(* ===== verification/Agent.v ===== *)
(** * The agent (src/internal/agent/agent.go, status.go, tunbridge.go)

    The client that puts the parts together: it registers with the coordinator, keeps one
    peer session per announced agent, demultiplexes the data socket, answers pings, and
    bridges the TUN device. Its goroutines share the state under locks; [step] is one
    critical section or one hand-over of theirs, and a run interleaves them in any order.

    Peers are shared by pointer: [refs] are the addresses, [heap] what is behind them. A
    [None] result is a Go panic. The network's part of address resolution, json.Unmarshal,
    the order of map ranges, the clock, fresh randomness and the outcome of writes are
    inputs. *)

From stdpp Require Import sorting.
From S2P Require Import Prelude GoBytes GoRuntime GoNet Disco NoiseLib Noisework Protocol.
From S2P Require Relay Control Stun Nat Tun PeerSession.

(** ** The liveness ping *)

Record pingMsg := MkPing { Cmd : string; S_ : Z; Ts : Z }.

(** [json.Unmarshal] into a [pingMsg]. *)
Class PingJson := { UnmarshalPing : list byte -> option pingMsg }.

Definition MarshalPing (m : pingMsg) : list byte :=
  json_object [("cmd"%string, json_string (Cmd m)); ("s"%string, json_int (S_ m));
               ("ts"%string, json_int (Ts m))].

Definition decodePingMsg `{PingJson} (payload : list byte) : option pingMsg :=
  match UnmarshalPing payload with
  | None => None
  | Some m =>
      if negb (bool_decide (Cmd m = "ping"%string)) && negb (bool_decide (Cmd m = "pong"%string))
      then None else Some m
  end.

(** [time.Now().UnixNano()], and the time [time.Unix(0, ns)]. *)
Definition unixEpoch : Time := 62135596800 * Second.
Definition UnixNano (t : Time) : Z := i64 (t - unixEpoch).
Definition Unix0 (ns : Z) : Time := ns + unixEpoch.

Definition rttHistoryDepth : Z := 5.

(** Go's [s <= t] on strings: by bytes. *)
Definition string_le (s t : string) : Prop := String.leb s t = true.
#[export] Instance string_le_dec s t : Decision (string_le s t).
Proof. unfold string_le. apply _. Defined.

(** ** State *)

Abbreviation ref := nat.
Abbreviation chan := nat.

(** [Config]: the fields the model reads. *)
Record Config := MkConfig {
  Name : string;
  CoordKey : string;
  Coordinator : string;
  TunName : string;
  TunIP : string;
  TunPeers : gmap string string
}.

(** [tunBridge]; [dev_mtu] is the device's. *)
Record tunBridge := MkBridge {
  router : Tun.Router ref;
  ipByPeer : gmap string Tun.Addr;
  dev_mtu : Z;
  dev_closed : bool
}.
#[export] Instance tunBridge_eta : Eta tunBridge := fun b =>
  MkBridge (router b) (ipByPeer b) (dev_mtu b) (dev_closed b).

(** A [ProbeRTT] call in progress: the peer found, its session up, the ping sent, the
    waiter registered. *)
Inductive probe :=
| Found (id : string) (r : ref)
| Ready (id : string) (r : ref)
| Sent (id : string) (seq ts : Z)
| Waiting (id : string) (seq ts : Z) (done_ : chan).

(** A [Ping] call: its arguments, and where it is. *)
Record PingResult := MkPingResult {
  pr_Peer : string; pr_Count : Z; pr_Received : Z; pr_AvgRTT : Duration; pr_Path : string;
  pr_Established : bool
}.
Inductive ping_err := PingCancelled | NoSuchPeer | PingWait (e : PeerSession.wait_err).

(** The loop's variables: the peer, [i], [res.Received] and [total]. *)
Record rounds := MkRounds { g_peer : ref; g_i : Z; g_received : Z; g_total : Duration }.
#[export] Instance rounds_eta : Eta rounds := fun g =>
  MkRounds (g_peer g) (g_i g) (g_received g) (g_total g).

Inductive ping_pos :=
| WaitingPeers                                (* in [WaitPeers] *)
| LookingUp                                   (* before [a.peers[target]] *)
| Establishing (r : ref)                      (* in [WaitEstablished] *)
| AtRound (g : rounds)                        (* before the loop's condition *)
| PingSent (g : rounds) (seq ts : Z)
| PingWaiting (g : rounds) (seq ts : Z) (done_ : chan)
| Pausing (g : rounds)                        (* between two rounds *)
| PingReturned (res : option PingResult) (err : option ping_err).

Record ping := MkPingCall { target : string; count : Z; interval : Duration; pos : ping_pos }.
#[export] Instance ping_eta : Eta ping := fun g => MkPingCall (target g) (count g) (interval g) (pos g).

(** Which branch a select takes: the one of its channel or none, that of its timer, or
    that of the cancelled context. *)
Inductive branch := OnChannel | OnTimer | OnContext.

Section Agent.
Context {L : NoiseLib}.

Record Agent := MkAgent {
  cfg : Config;
  kp : Keypair;
  door : option UDPAddr;
  relay : option UDPAddr;
  pub : option UDPAddr;
  heap : gmap ref (PeerSession.Node L);
  next : ref;
  peers : gmap string ref;
  peerCancel : gmap string ref;      (* each context named by the peer it runs *)
  cancelled : gset ref;
  bridge : option tunBridge;
  inhand : gmap ref (list byte);     (* what a peerMessageLoop has taken and not handled *)
  pingOut : gmap Z chan;
  chans : gmap chan (option Time);   (* the waiters' channels, of capacity one *)
  nextChan : chan;
  probes : gmap nat probe;
  pings : gmap nat ping;
  lastRTT : gmap string Duration;
  rttHist : gmap string (list Duration);
  queryCh : option Message;
  closed : bool
}.

#[export] Instance Agent_eta : Eta Agent := fun a =>
  MkAgent (cfg a) (kp a) (door a) (relay a) (pub a) (heap a) (next a) (peers a) (peerCancel a)
    (cancelled a) (bridge a) (inhand a) (pingOut a) (chans a) (nextChan a) (probes a)
    (pings a) (lastRTT a) (rttHist a) (queryCh a) (closed a).

Implicit Types a : Agent.

(** What leaves the agent: a datagram on the data socket, a packet on the TUN device. *)
Inductive out :=
| Wire (dst : UDPAddr) (pkt : list byte)
| Device (pkt : list byte).

(** ** Sending *)

Inductive agent_err :=
| NatErr (e : Nat.nat_err) | RelayErr (e : Relay.relay_err) | RelayNotConfigured | MissingAddress.

(** [sendDatagram]: what is handed to the socket. Writing to a nil address fails. *)
Definition sendDatagram a (dst : option UDPAddr) (pkt : list byte) : res agent_err out :=
  match door a with
  | Some d =>
      match Nat.WrapOutbound (Name (cfg a)) dst pkt with
      | Err e => Err (NatErr e)
      | Ok wrapped => Ok (Wire d wrapped)
      end
  | None => match dst with None => Err MissingAddress | Some d => Ok (Wire d pkt) end
  end.

Definition SendDirect a (dst : option UDPAddr) (frame : list byte) : res agent_err out :=
  sendDatagram a dst frame.

Definition SendRelay a (peerID : string) (frame : list byte) : res agent_err out :=
  match relay a with
  | None => Err RelayNotConfigured
  | Some r =>
      match Relay.WrapPacket (Name (cfg a)) peerID frame with
      | Err e => Err (RelayErr e)
      | Ok pkt => sendDatagram a (Some r) pkt
      end
  end.

(** What a peer hands to its transport. *)
Definition emit a (o : PeerSession.output) : res agent_err out :=
  match o with
  | PeerSession.SendDirect dst frame => SendDirect a dst frame
  | PeerSession.SendRelay id frame => SendRelay a id frame
  end.

Definition emitted a (os : list PeerSession.output) : list out :=
  omap (fun o => match emit a o with Ok w => Some w | Err _ => None end) os.

(** A step of one peer, with what it sends. *)
Definition on_peer (r : ref) (e : PeerSession.event) a : option (Agent * list out) :=
  n ← heap a !! r;
  '(n, os) ← PeerSession.node_step (relay a) n e;
  Some (a <| heap := <[r := n]> (heap a) |>, emitted a os).

(** ** Peers *)

Section Steps.
Context `{Json, PingJson, RangeOrder}.
(** The network's part of address resolution, and [netip.ParseAddr]. *)
Context (other : string -> option UDPAddr) (parse : string -> option Tun.Addr).

(** [setPeerSink]; a peer without an overlay address has the zero one. *)
Definition setPeerSink (id : string) (s : option ref) (b : tunBridge) : tunBridge :=
  b <| router := Tun.SetRoute (default Tun.NoAddr (ipByPeer b !! id)) s (router b) |>.

Definition sink (id : string) (s : option ref) a : Agent :=
  a <| bridge := setPeerSink id s <$> bridge a |>.

(** The first endpoint of an announced peer, if it resolves. *)
Definition firstEndpoint (info : PeerInfo) : option UDPAddr :=
  match elems (pi_Endpoints info) with
  | [] => None
  | ep :: _ => ResolveUDPAddr other ep
  end.

(** The body of [applyPeers]'s loop over the announced peers. *)
Definition track (info : PeerInfo) a : option Agent :=
  if bool_decide (pi_ID info = Name (cfg a)) then Some a
  else
    let directEP := firstEndpoint info in
    match peers a !! pi_ID info with
    | Some r =>
        match directEP with
        | Some _ => fst <$> on_peer r (PeerSession.EvSetDirectEP directEP) a
        | None => Some a
        end
    | None =>
        match ParsePublicKeyHex (pi_PubKey info) with
        | Err _ => Some a
        | Ok key =>
            let r := next a in
            let np := PeerSession.New (Name (cfg a)) (pi_ID info) key directEP (kp a) in
            Some (sink (pi_ID info) (Some r)
                    (a <| next := S r |>
                       <| heap := <[r := PeerSession.MkNode np PeerSession.NotStarted]> (heap a) |>
                       <| peers := <[pi_ID info := r]> (peers a) |>
                       <| peerCancel := <[pi_ID info := r]> (peerCancel a) |>))
        end
    end.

────────────────────

Everything above from the line with "(** Which branch" to the line with "bridge : option tunBridge;", both included, must be repeated exactly, and nothing outside that range.

### Output:
(** Which branch a select takes: the one of its channel or none, that of its timer, or
    that of the cancelled context. *)
Inductive branch := OnChannel | OnTimer | OnContext.

Section Agent.
Context {L : NoiseLib}.

Record Agent := MkAgent {
  cfg : Config;
  kp : Keypair;
  door : option UDPAddr;
  relay : option UDPAddr;
  pub : option UDPAddr;
  heap : gmap ref (PeerSession.Node L);
  next : ref;
  peers : gmap string ref;
  peerCancel : gmap string ref;      (* each context named by the peer it runs *)
  cancelled : gset ref;
  bridge : option tunBridge;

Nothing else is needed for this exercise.